We don't learn much about policy formation from the argument
Either side of the debate can claim this is just what they are doing, whether it is increasing police patrols in poor neighborhoods and eliminating destructive welfare policies or building affordable housing and providing food stamps. The question is, in which way is the State best suited for serving the poor in the interest of preventing moral decline? I intend to argue later that coercive charity—the only charity the State as State can offer—is an inherent contradiction that leads to all kinds of ill-effects due to inescapable market forces and the adaptability of human nature.
coercive government
At it's core, all government action is to an extent coercive. Why should we single out "coercive charity" as being wrong? Of course, much wisdom is needed in how it is used, but I think it is myopic to single out government charity as being bad when some much of what government does is coercive. As long as the almighty market is not making sure that everyone has food, shelter, and medical care, might it be the government's job to step in. Or is it in the best interest of the market to have all of these underachievers running around?
Charity Cannot Be Coerced
If the War on Poverty is an index, we should be highly suspicious of "coercive charity". It is in no one's best interest to have "all these underachievers running around", but my point is that coercive charity can do very little about it. In fact, despite dumping more and more money into the Great Society, poverty increased and the quality of education decreased. I plan to argue that part of the reason for this is that the "charity" was coercive and, thus, not charity at all.

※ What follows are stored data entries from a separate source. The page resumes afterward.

(** * Air-gapped RPM bundle pipeline: manifest tools and bundle builder

    A shallow embedding of [src/manifest_tools] (validator, merger) and
    [src/bundle_builder] (resolver, downloader, builder), followed by the
    properties stated about them.

    Conventions.
    - A Python value obtained from [json.load] is a [json].
    - A method that may raise returns a [result]; a method that mutates its
      object and may raise returns the object it leaves behind together
      with a [result].
    - External programs ([dnf], [createrepo_c], [zstd], [tar]), the clock,
      the file system and Python builtins whose text format is immaterial
      ([json.dumps], [hashlib.sha256], [str.splitlines], ...) are
      parameters of the section that uses them. *)

From Stdlib Require Import ZArith List String Ascii Bool Lia Arith.
From Stdlib Require Import Permutation Sorted DecimalString OrderedTypeEx.
Import ListNotations.
Open Scope string_scope.
Open Scope list_scope.

Set Implicit Arguments.
Set Warnings "-register-all".

(** String concatenation, kept apart from list [++]. *)
Infix "+++" := String.append (right associativity, at level 60).

(* ================================================================== *)
(** * Python runtime model *)
(* ================================================================== *)

Module Py.

(** Exception classes the sources raise, catch or let through. *)
Inductive exn_class :=
| ValueError
| JSONDecodeError        (* subclass of ValueError *)
| KeyError
| AttributeError
| TypeError
| OSError
| FileNotFoundError      (* subclass of OSError *)
| FileExistsError        (* subclass of OSError *)
| NotADirectoryError     (* subclass of OSError *)
| CalledProcessError
| TimeoutExpired
| RuntimeError.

btw, I appreciate your acknowledgment that all government action is coercive. That is still a contestable point on this blog, but I happen to agree with you.
The Aporia of Hospitality
Dustin,
I have had a few private conversations with Will on the aim of this blog, and while I know he discourages "meta" talk, I would suggest we be more careful about whether or not we "feel respected" by what others say about our views here. I could just as easily turn around and say I don't feel respected by your rather hasty assessment that my analysis is "conversation-stopping", or for that matter, "disrespectful of others". That makes it seem like my views should not even be allowed in a reasonable conversation. How am I supposed to feel about that?
In any case, I don't care how I feel about that and while I do perhaps care a little bit more about how you feel, overall I'd rather stick to the point and avoid appeals to emotion.
Regarding the proper functions of various institutions, we have wandered a bit off topic, but I think it's a good one to pursue and if I have time—or, if you would like to start another post on this particular topic—I would like to pick it up later.
Nice Word Choice
I confess, I had to look it up. But it's a great word that does capture the ideological distance between us.